* [Assignment]: In how many lines of the entries below does "Throw" appear? Give only the number.

____

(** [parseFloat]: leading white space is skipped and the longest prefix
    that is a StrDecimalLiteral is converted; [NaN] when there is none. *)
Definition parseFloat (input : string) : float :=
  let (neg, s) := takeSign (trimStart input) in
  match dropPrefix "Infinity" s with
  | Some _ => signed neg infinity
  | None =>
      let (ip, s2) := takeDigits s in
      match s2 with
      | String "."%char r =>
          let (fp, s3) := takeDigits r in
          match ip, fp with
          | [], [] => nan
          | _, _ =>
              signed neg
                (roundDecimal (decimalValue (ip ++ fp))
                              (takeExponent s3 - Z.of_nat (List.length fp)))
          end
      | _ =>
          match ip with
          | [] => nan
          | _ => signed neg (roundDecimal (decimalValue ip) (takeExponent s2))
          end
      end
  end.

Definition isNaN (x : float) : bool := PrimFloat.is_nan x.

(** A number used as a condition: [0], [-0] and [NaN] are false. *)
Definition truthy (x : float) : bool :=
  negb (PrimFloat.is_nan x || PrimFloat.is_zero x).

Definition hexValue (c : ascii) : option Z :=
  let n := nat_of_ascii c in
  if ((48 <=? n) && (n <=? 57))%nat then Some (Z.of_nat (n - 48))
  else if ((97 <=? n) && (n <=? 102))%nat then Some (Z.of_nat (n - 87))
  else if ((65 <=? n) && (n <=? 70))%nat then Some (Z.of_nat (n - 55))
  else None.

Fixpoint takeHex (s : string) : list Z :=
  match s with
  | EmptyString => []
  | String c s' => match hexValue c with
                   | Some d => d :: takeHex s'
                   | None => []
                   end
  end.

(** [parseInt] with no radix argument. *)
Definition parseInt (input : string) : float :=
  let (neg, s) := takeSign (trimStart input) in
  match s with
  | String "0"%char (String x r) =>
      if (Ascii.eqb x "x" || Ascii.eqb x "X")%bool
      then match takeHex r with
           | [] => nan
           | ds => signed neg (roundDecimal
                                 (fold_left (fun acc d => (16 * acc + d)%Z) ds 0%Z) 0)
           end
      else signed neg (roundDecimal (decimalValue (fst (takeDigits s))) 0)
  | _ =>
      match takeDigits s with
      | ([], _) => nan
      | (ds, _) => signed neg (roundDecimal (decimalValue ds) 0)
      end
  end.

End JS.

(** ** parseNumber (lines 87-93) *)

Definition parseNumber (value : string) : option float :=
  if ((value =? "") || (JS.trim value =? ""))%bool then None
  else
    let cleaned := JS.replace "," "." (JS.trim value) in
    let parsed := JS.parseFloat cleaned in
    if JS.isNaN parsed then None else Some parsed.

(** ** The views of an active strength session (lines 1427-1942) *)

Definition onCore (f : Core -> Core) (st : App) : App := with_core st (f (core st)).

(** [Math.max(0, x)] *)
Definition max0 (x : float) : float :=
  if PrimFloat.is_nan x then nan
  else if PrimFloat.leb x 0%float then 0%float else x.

____

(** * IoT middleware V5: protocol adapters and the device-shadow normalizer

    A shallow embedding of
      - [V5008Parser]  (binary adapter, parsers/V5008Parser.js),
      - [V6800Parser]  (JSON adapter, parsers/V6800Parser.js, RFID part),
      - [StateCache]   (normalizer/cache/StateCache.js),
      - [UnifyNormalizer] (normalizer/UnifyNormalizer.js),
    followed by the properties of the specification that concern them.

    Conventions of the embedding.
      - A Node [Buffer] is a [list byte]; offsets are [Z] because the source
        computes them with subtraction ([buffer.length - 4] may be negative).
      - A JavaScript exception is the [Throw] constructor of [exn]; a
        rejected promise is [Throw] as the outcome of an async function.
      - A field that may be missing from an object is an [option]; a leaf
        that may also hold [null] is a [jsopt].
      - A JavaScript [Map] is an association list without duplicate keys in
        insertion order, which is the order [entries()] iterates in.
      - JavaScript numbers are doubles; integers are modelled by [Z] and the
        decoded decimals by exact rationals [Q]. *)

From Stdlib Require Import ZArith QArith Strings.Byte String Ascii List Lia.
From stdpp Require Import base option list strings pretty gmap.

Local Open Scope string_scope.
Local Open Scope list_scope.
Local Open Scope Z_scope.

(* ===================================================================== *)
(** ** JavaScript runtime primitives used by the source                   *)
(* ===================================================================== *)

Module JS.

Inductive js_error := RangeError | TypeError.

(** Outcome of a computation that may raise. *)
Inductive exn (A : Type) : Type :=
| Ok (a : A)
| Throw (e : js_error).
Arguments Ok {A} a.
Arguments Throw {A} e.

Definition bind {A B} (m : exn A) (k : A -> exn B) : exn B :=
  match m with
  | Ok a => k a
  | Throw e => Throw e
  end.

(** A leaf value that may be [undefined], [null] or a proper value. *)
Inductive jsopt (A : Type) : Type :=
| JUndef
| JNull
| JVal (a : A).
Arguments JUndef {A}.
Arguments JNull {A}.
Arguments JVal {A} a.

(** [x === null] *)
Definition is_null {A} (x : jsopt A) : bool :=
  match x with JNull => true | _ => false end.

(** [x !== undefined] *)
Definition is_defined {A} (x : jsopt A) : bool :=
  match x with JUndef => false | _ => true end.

____

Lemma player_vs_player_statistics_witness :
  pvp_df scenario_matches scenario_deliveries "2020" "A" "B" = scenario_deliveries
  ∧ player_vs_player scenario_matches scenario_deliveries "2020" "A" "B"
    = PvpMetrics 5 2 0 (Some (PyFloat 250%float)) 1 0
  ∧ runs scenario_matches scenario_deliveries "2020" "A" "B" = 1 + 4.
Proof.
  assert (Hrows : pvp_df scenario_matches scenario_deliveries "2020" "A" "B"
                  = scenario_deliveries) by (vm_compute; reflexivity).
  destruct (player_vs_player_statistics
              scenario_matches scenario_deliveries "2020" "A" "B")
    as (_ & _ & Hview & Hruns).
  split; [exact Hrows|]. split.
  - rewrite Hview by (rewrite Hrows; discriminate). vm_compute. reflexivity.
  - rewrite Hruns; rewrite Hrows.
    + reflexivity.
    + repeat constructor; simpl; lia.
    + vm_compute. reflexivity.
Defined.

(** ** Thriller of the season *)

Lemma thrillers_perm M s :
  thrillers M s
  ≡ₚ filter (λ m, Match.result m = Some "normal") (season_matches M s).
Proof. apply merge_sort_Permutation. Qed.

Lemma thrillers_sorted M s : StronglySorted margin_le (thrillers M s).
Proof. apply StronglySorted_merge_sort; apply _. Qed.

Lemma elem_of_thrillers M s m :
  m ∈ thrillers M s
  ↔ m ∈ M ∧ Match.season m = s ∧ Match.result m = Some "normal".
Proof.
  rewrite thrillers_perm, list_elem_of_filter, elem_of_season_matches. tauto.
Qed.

____

* [Completed exercise]: 5